Polska

Sawrymowicz wraca do USA

Jarek Blazek 2013-01-13 12:38

Jak informuje Mateusz Sawrymowicz na swojej stronie internetowej, w miesiącu lutym wraca do trenera Salo i będzie ponownie trenował w słonecznej Kaliforni. Sawrymowicz uważa, iż tam będzie miał optymalne warunki do przygotowania sie do Igrzysk Olimpijskich w Rio de Janeiro w 2016 roku i imprez "po drodze", a pierwszą z nich mają być Mistrzostwa Świata w Barcelonie, które odbędą się na przełomie lipca i sierpnia bieżącego roku. Sawrymowicz pod okiem amerykańskiego szkoleniowca przygotowywał się już do IO w Londynie.

 

Oto wpis Mateusza, znajdujący się na jego stronie internetowej:

"Ostatnie dwa czwarte miejsca są wynikiem braku postępu mojej formy po odejściu z kalifornijskiej grupy. Złota forma ze Szczecina, którą wypracowałem z trenerem Salo w 2011 roku, w sezonie 2012 dałaby mi miejsce na podium Mistrzostw Świata i oczywiście Europy. Podjąłem próbę eksperymentu z trenerem Michaliszynem oraz powrotu do trenera Drozda i jego ambitnej młodej grupy pływaków. Uświadomiłem sobie, że nie czas na liderowanie wśród ambicji młodych organizmów, bo uważam, że nie jest to właściwy tor i miejsce dla doświadczonego i dojrzałego zawodnika. Sam potrzebuje grupy, która swoim poziomem podciągnie mnie do światowego podium. Coraz częściej dochodzi do mnie fakt, że zostało mi mało czasu i ten czas chcę maksymalnie i bezbłędnie poświęcić na trening w jednej z najlepszych pływackich grup na świecie, która wyniosła mnie po dotkliwej kontuzji oraz załamaniu kariery chorobą, z powrotem do czołówki świata. Mój pobyt w USA obecnie leży w rękach sponsorów i wsparcia władz miasta Szczecina oraz Polskiego Związku Pływackiego, liczę na ich wsparcie, które pozwoli mi realizować plan Rio 2016. Poza tym, planuję podjąć próbę rywalizacji na wodach otwartych, gdzie u boku obecnego Mistrza Olimpijskiego Ousamy Mellouliego , będę mógł spróbować własnych sił na dystansie, który zdaniem trenera Salo może okazać się ciekawym w moim wykonaniu. Niestety klimat w moim kochanym Szczecinie nie sprzyja mojemu zdrowiu i chodzi tutaj, o wciąż powracające zapalenie zatok, mam nadzieję, ze tak jak przed Igrzyskami w Londynie, kalifornijski klimat pozwoli mi zapomnieć o tej dolegliwości, która eliminuje mnie z treningów w Polsce, coraz częściej.
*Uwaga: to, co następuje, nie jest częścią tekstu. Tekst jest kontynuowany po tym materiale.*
(** * distfs FUSE driver: the operation adapter of [fuse-operations.cpp]
      and the JNI wrapper of [java.cpp], as a shallow embedding.

    C integers are modelled as [Z] with the conversions written out, native
    buffers as functions from offsets to bytes, Java byte arrays as a length
    with such a function.  The Java virtual machine, the remote file system
    behind it, the pthread mutex and the C library's [fopen] are an abstract
    world [W] with one function per primitive the code calls: every theorem
    quantifies over all such worlds. *)

From Stdlib Require Import ZArith List String Ascii Bool Lia.
From Stdlib Require Import Strings.Byte.
Import ListNotations.
Local Open Scope string_scope.
Local Open Scope Z_scope.

(** ** Platform constants (errno.h, fcntl.h, unistd.h, sys/stat.h, limits.h)

    The headers are not part of the repository; the values are those of
    Linux on x86-64. *)

Definition SUCCESS : Z := 0.

Definition EPERM : Z := 1.
Definition ENOENT : Z := 2.
Definition EIO : Z := 5.
Definition EACCES : Z := 13.
Definition EEXIST : Z := 17.
Definition ENOTDIR : Z := 20.
Definition EISDIR : Z := 21.
Definition EINVAL : Z := 22.
Definition EFBIG : Z := 27.
Definition ENOTSUP : Z := 95.
Definition ECANCELED : Z := 125.

Definition R_OK : Z := 4.
Definition W_OK : Z := 2.
Definition X_OK : Z := 1.
Lemma insert_desc_sorted (e : A) (l : list A) :
  StronglySorted (fun a b => below b a) l ->
  StronglySorted (fun a b => below b a) (Dict.insert_desc lt e l).
Proof.
  induction l as [|h t IH]; cbn; intros Hs.
  - constructor; [constructor | constructor].
  - inversion Hs as [|? ? Hst Hall]; subst. destruct (lt h e) eqn:E.
    + constructor; [exact Hs|]. constructor; [exact (lt_below _ _ E)|].
      revert Hall. apply List.Forall_impl. intros x Hx.
      exact (below_trans _ _ _ Hx (lt_below _ _ E)).
    + constructor; [exact (IH Hst)|].
      eapply Permutation_Forall.
      * symmetry. apply insert_desc_perm.
      * constructor; [exact (not_lt_below _ _ E) | exact Hall].
Qed.

Lemma sort_desc_from_sorted (l acc : list A) :
  StronglySorted (fun a b => below b a) acc ->
  StronglySorted (fun a b => below b a)
    (fold_left (fun acc e => Dict.insert_desc lt e acc) l acc).
Proof.
  revert acc. induction l as [|e l IH]; intros acc Hs; cbn.
  - exact Hs.
  - apply IH. apply insert_desc_sorted. exact Hs.
Qed.

Lemma sort_desc_sorted (l : list A) :
  StronglySorted (fun a b => below b a) (Dict.sort_desc lt l).
Proof. apply sort_desc_from_sorted. constructor. Qed.

End StableSort.

Lemma in_firstn_in {A : Type} (n : nat) (l : list A) (x : A) :
  In x (firstn n l) -> In x l.
Proof.
  intros H. rewrite <- (firstn_skipn n l). apply in_or_app. left. exact H.
Qed.

Lemma in_skipn_in {A : Type} (n : nat) (l : list A) (x : A) :
  In x (skipn n l) -> In x l.
Proof.
  intros H. rewrite <- (firstn_skipn n l). apply in_or_app. right. exact H.
Qed.

(** The first [n] elements of a list sorted downwards rank at least as
    high as the others. *)
Lemma firstn_sorted_dominates {A : Type} (below : A -> A -> Prop) (n : nat) (l : list A) :
  StronglySorted (fun a b => below b a) l ->
  forall x y, In x (firstn n l) -> In y (skipn n l) -> below y x.
Proof.
  revert n. induction l as [|h t IH]; intros n Hs x y Hx Hy.
  - rewrite firstn_nil in Hx. destruct Hx.
  - destruct n as [|n]; [destruct Hx|]. cbn in Hx, Hy.
    inversion Hs as [|? ? Hst Hall]; subst.
    destruct Hx as [<- | Hx].
    + rewrite List.Forall_forall in Hall. apply Hall.
      exact (in_skipn_in n t y Hy).
    + exact (IH n Hst x y Hx Hy).
Qed.

End DictFacts.

(** ** Properties of the producer signatures *)

Module ProducerProperties.
Import ProducerGenrePatterns.
Local Open Scope Q_scope.

(** *** The signature table *)

Ltac nodup_strings :=
  repeat (constructor; [cbn; intuition discriminate|]); constructor.

Lemma signature_table_ok :
  List.Forall
    (fun kv : string * signature =>
       subgenres (snd kv) <> []
       /\ (80 # 100) <= confidence (snd kv) <= (95 # 100)
       /\ List.NoDup (subgenres (snd kv)))
    PRODUCER_GENRE_SIGNATURES.
Proof.
  unfold PRODUCER_GENRE_SIGNATURES.
  repeat (constructor;
          [cbn; split; [discriminate|]; split;
           [split; unfold Qle; cbn; lia | nodup_strings]|]).
  constructor.
Qed.

Lemma known_signature_ok :
  forall name s,
    Dict.get name PRODUCER_GENRE_SIGNATURES = Some s ->
    subgenres s <> []
    /\ (80 # 100) <= confidence s <= (95 # 100)
    /\ List.NoDup (subgenres s).
Proof.
  intros name s H. apply DictFacts.get_some_in in H.
  pose proof signature_table_ok as Hall. rewrite List.Forall_forall in Hall.
  exact (Hall _ H).
Qed.

(** The canonical name looked up for a producer. *)
Lemma producer_is_known_by_name :
  forall list_set producer year,
    get_producer_subgenres list_set producer year = None
    <-> get_producer_subgenres list_set producer None = None.
Proof.
  intros list_set producer year. unfold get_producer_subgenres.
  destruct (Dict.get _ PRODUCER_GENRE_SIGNATURES) as [s|]; [|tauto].
  cbn [year_given].
  destruct (year_given year) as [y|]; [|tauto].
  destruct (Dict.mem (primary s) ERA_BASED_SUBGENRES); [|tauto].
  destruct (get_era_subgenres (primary s) y); split; discriminate.
Qed.

Lemma era_subgenres_need_a_table :
  forall genre year,
    Dict.mem genre ERA_BASED_SUBGENRES = false -> get_era_subgenres genre year = [].
Proof.
  intros genre year. unfold Dict.mem, get_era_subgenres.
  destruct (Dict.get genre ERA_BASED_SUBGENRES); [discriminate | reflexivity].
Qed.

Lemma refined_signature :
  forall list_set producer year base,
    set_iteration list_set ->
    get_producer_subgenres list_set producer None = Some base ->
    exists refined,
      get_producer_subgenres list_set producer year = Some refined
      /\ primary refined = primary base
      /\ confidence refined = confidence base
      /\ secondary_genre refined = secondary_genre base
      /\ (forall sg,
             In sg (subgenres refined)
             <-> In sg (subgenres base)
                 \/ exists y, year_given year = Some y
                              /\ In sg (get_era_subgenres (primary base) y))
      /\ List.NoDup (subgenres refined).
Proof.
  intros list_set producer year base Hset. unfold get_producer_subgenres.
  destruct (Dict.get _ PRODUCER_GENRE_SIGNATURES) as [s|] eqn:Hsig; [|discriminate].
  cbn [year_given]. intros [= <-].
  destruct (known_signature_ok _ _ Hsig) as (_ & _ & Hnd).
  destruct (year_given year) as [y|] eqn:Hyear.
  - destruct (Dict.mem (primary s) ERA_BASED_SUBGENRES) eqn:Hmem.
    + destruct (get_era_subgenres (primary s) y) as [|e era] eqn:Hera.
      * exists s. repeat split; try assumption; try tauto.
        intros [H | (y' & [= <-] & H)]; [exact H|]. rewrite Hera in H. destruct H.
      * destruct (Hset (subgenres s ++ e :: era)) as [Hnd' Hin'].
        eexists. split; [reflexivity|]. cbn [primary confidence secondary_genre subgenres].
        split; [reflexivity|]. split; [reflexivity|]. split; [reflexivity|].
        split; [|exact Hnd'].
        intros sg. rewrite Hin', in_app_iff. split.
        -- intros [H | H]; [left; exact H|].
           right. exists y. split; [reflexivity|]. rewrite Hera. exact H.
        -- intros [H | (y' & [= <-] & H)]; [left; exact H|].
           right. rewrite Hera in H. exact H.
    + exists s. repeat split; try assumption; try tauto.
      intros [H | (y' & [= <-] & H)]; [exact H|].
      rewrite (era_subgenres_need_a_table _ _ Hmem) in H. destruct H.
  - exists s. repeat split; try assumption; try tauto.
    intros [H | (y' & Hy & _)]; [exact H | discriminate].
Qed.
Pełen determinacji i optymizmu, z większym doświadczeniem, już w lutym po raz kolejny opuszczam mój dom w Szczecinie. Wyjeżdżam z życiowym celem przygotowania się do kolejnych Igrzysk Olimpijskich i oczywiście kolejnych imprez na arenie światowej, gdzie pierwszą z nich będą Mistrzostwa Świata w Barcelonie. Nie chcę w 2013 roku, jak i kolejnych latach zawodzić Was i siebie kolejnymi czwartymi miejscami! :-) Liczą się tylko pudła! Pozdrowienia! Mateusz"

 

Mateusz! Trzymamy za Ciebie kciuki i życzymy aby wszystkie Twoje sportowe plany spełniły się wg założeń! Będzie ok!!